Assolo Juve, Roma e Napoli sommerse dai fischi. Applausi per Pioli e Montella. Milan e Inter: dove siete?

C’eravamo lasciati poco più di sette giorni fa con un grosso punto interrogativo riguardante l’esisto del nostro campionato ed in particolare la questione scudetto. Un’incognita, la nostra, destinata a dissolversi, in quanto, a distanza di una settimana, il campionato sembra aver reso noto il verdetto finale. O meglio, ci han pensato la Roma e Garcia, protagonisti dell’ennesima prestazione incolore, sconfitti ed afflitti dalla Samp sotto i colpi di De Silvestri e Muriel, a regalare al buon Allegri un ampio distacco che, salvo clamori dell’ultimo momento, si tradurrà in scudetto. Una Juve, quella del tecnico livornese, che non fa sconti e archivia, grazie a Morata, la pratica Palermo. Ai giallorossi non resta che difendere il secondo posto e porre scudo nei confronti dei cugini biancocelesti distanziati, oramai, da una sola lunghezza. La Lazio di Pioli riconferma l’ottimo stato di forma e legittima un Torino che nulla può dinanzi alle giocate del solito Felipe Anderson (autore di una doppietta). A proposito di doppiette, ecco quella di Luca Toni che affonda il Napoli. I partenopei si ritrovano così al di fuori della zona Champions, ovvero la prerogativa per trattenere Higuain e Benitez. La probabile partenza dell’allenatore spagnolo ha scatenato una sorta di “indovina chi” sul presunto sostituto: fra i candidati anche Vincenzo Montella. Nel frattempo, l’ex aeroplanino si gode il momento magico della sua viola, vittoriosa in rimonta sul Milan dell’amico-collega Pippo Inzaghi.

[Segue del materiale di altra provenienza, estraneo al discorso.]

(* ===== verification/Policy.v ===== *)
(** * Recording policies

    [src/pkg/siprec/policy.go]: the rules, their matching against a session and
    its metadata, the evaluation with its cache, and the acknowledgement
    states.  The operations are state passing on [PolicyManager]; the mutex
    serializes them, except that [EvaluateSession] gives it up between computing
    a decision and storing it, which is why it is split in two. *)

From S2P Require Import Prelude GoStrings Metadata Session.
#[local] Open Scope string_scope.
#[local] Open Scope list_scope.
#[local] Open Scope Z_scope.

(** The hour and the weekday of an instant in the local time zone. *)
Class Calendar := {
  hour_of : Time -> Z;
  weekday_of : Time -> Z
}.

Definition PolicyAction := string.
Definition PolicyActionRecord : PolicyAction := "record".
Definition PolicyActionNoRecord : PolicyAction := "no-record".
Definition PolicyActionSelective : PolicyAction := "selective".
Definition PolicyActionPause : PolicyAction := "pause".
Definition PolicyActionResume : PolicyAction := "resume".

Record MediaFilter := mkMediaFilter {
  mf_AllowAudio : bool;
  mf_AllowVideo : bool;
  mf_AllowText : bool;
  mf_AllowMessage : bool
}.

Record TimeRange := mkTimeRange {
  tr_StartHour : Z;
  tr_EndHour : Z;
  tr_Days : list Z
}.

Record PolicyCriteria := mkPolicyCriteria {
  pc_ParticipantAOR : list string;
  pc_ParticipantRole : list string;
  pc_SessionType : list string;
  pc_Direction : list string;
  pc_TimeRanges : list TimeRange;
  pc_MetadataPatterns : gmap string string
}.

Record PolicyRule := mkPolicyRule {
  pr_ID : string;
  pr_Name : string;
  pr_Priority : Z;
  pr_Action : PolicyAction;
  pr_MatchCriteria : PolicyCriteria;
  pr_MediaFilter : MediaFilter;
  pr_RetentionDays : Z;
  pr_RequireConsent : bool;
  pr_NotifyOnRecord : bool;
  pr_Enabled : bool;
  pr_CreatedAt : Time;
  pr_UpdatedAt : Time
}.

Record PolicyDecision := mkPolicyDecision {
  pd_Action : PolicyAction;
  pd_PolicyID : string;
  pd_Reason : string;
  pd_AllowAudio : bool;
  pd_AllowVideo : bool;
  pd_AllowText : bool;
  pd_RetentionDays : Z;
  pd_Priority : Z;
  pd_Timestamp : Time
}.

Record PolicyManager := mkPolicyManager {
  pm_rules : gmap string PolicyRule;
  pm_sessionPolicies : gmap string PolicyDecision;
  pm_ackStates : gmap string (gmap string PolicyAckStatus);
  pm_defaultAction : PolicyAction
}.

Definition NewPolicyManager (defaultAction : PolicyAction) : PolicyManager :=
  mkPolicyManager ∅ ∅ ∅
    (if String.eqb defaultAction "" then PolicyActionRecord else defaultAction).

(** ** Rules *)

Inductive rule_error := RuleNil | RuleNoID.

Definition AddRule (now1 now2 : Time) (rule : option PolicyRule) (pm : PolicyManager)
    : (unit + rule_error) * PolicyManager :=
  match rule with
  | None => (inr RuleNil, pm)
  | Some rule =>
    if String.eqb (pr_ID rule) "" then (inr RuleNoID, pm) else
    let rule := rule <| pr_CreatedAt := now1 |> <| pr_UpdatedAt := now2 |> in
    (inl (), pm <| pm_rules := <[pr_ID rule := rule]> (pm_rules pm) |>)
  end.

Definition RemoveRule (ruleID : string) (pm : PolicyManager) : PolicyManager :=
  pm <| pm_rules := delete ruleID (pm_rules pm) |>.

Definition GetRule (ruleID : string) (pm : PolicyManager) : option PolicyRule := pm_rules pm !! ruleID.

(** ** Matching *)

Definition isInTimeRange `{Calendar} (t : Time) (tr : TimeRange) : bool :=
  let hour := hour_of t in
  let weekday := weekday_of t in
  if (0 <? Z.of_nat (length (tr_Days tr))) && negb (existsb (fun d => d =? weekday) (tr_Days tr))
  then false
  else if tr_StartHour tr <=? tr_EndHour tr
  then (tr_StartHour tr <=? hour) && (hour <? tr_EndHour tr)
  else (tr_StartHour tr <=? hour) || (hour <? tr_EndHour tr).

(** The slices [pattern[1:len(pattern)-1]], [pattern[1:]] and
    [pattern[:len(pattern)-1]]. *)
Definition matchPattern `{Unicode} (value pattern : string) : bool :=
  let n := String.length pattern in
  if String.eqb pattern "*" then true
  else if has_prefix pattern "*" && has_suffix pattern "*"
  then contains value (take_string (n - 2) (drop_string 1 pattern))
  else if has_prefix pattern "*" then has_suffix value (drop_string 1 pattern)
  else if has_suffix pattern "*" then has_prefix value (take_string (n - 1) pattern)
  else equal_fold value pattern.

(** A criterion that is set must be matched by some candidate. *)
Definition criterion {A} (criteria : list A) (matched : bool) : bool :=
  match criteria with [] => true | _ => matched end.

Definition aor_matches `{Unicode} (patterns : list string) (m : RSMetadata) : bool :=
  existsb (fun p => existsb (fun a => existsb (fun pattern =>
    matchPattern (aor_Value a) pattern || matchPattern (aor_URI a) pattern) patterns)
    (rp_Aor p)) (md_Participants m).

Definition role_matches `{Unicode} (roles : list string) (m : RSMetadata) : bool :=
  existsb (fun p => existsb (fun target =>
    String.eqb (to_lower (trim_space (rp_Role p))) (to_lower target)) roles) (md_Participants m).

ALLEGRIa – Dallo scetticismo all’entusiasmo il passo è breve, e viceversa. Per ulteriori conferme chiedere a Max Allegri, ex allenatore del Milan e, all’improvviso, neo allenatore della Juve dopo l’inaspettato addio di Antonio Conte. Il suo sbarco sulla panchina più ambita d’Italia è accompagnato da proteste, insulti e tanto pessimismo. Il tutto non destabilizza il tecnico livornese che, silenziosamente, si mette a lavoro e, complici il campo ed i risultati, ottiene consensi ed applausi. Il primo posto, i quattordici punti di vantaggio sulla Roma seconda ad undici giornate dal termine del campionato, ed ancora, un ottavo di Champions e una semifinale di Coppa Italia da disputare. In altre parole: Allegri c’è!

Allegri 2

MAI UNA GIOIA – Nulla da fare per entrambe le milanesi. Inter e Milan hanno messo in scena un altro atto di una stagione fallimentare. I nerazzurri, dopo il ko con il Wolfsburg in Europa League, vengono nuovamente stoppati in casa contro il Cesena. Di Palacio, unica nota lieta, il gol del pareggio dopo l’iniziale vantaggio di Defrel. Il terzo posto è ormai affare per altri, Mancini lo sa e ha ben chiaro il futuro:”il prossimo anno saremo da scudetto.” Futuro del tutto incerto è invece quello di Inzaghi: il suo Milan cade al Franchi, dopo essersi portato in vantaggio grazie al gol di Destro (il secondo in maglia rossonera). Una crisi senza tregua per i rossoneri e la panchina del tecnico piacentino scricchiola a non finire. All’assenza di risultati si associano le voci, false o veritiere che siano, di una presunta cessione della società: i tifosi pretendono chiarezza.

Roberto Mancini

Filippo_Inzaghi

 

LE ALTRE – Come detto la Sampdoria espugna l’Olimpico e resta in piena lotta per il terzo posto. La squadra di Sinisa sembra aver ritrovato smalto e brillantezza di inizio stagione. Tra l’altro il sacrificio di Eto’o e i gol di Muriel rappresentano quel tocco in più per puntare in alto. Meno fortunato invece il weekend dall’altra sponda genoana. I rossoblu del Gasp inciampano in casa contro il Chievo: Paloschi (doppietta) allontana i veronesi dall’incubo serie B. Pareggio senza gol tra Atalanta e Udinese. Un punticino che soddisfa Stramaccioni e non Reja. Lo stesso dicesi per Zeman (in versione 2.0 sulla panchina del Cagliari), per niente soddisfatto, dopo il pari incassato all’ultimo respiro contro l’Empoli di Sarri. Sorride il Sassuolo che strapazza il Parma, ma come sappiamo in caso gialloblu i problemi sono ben altri.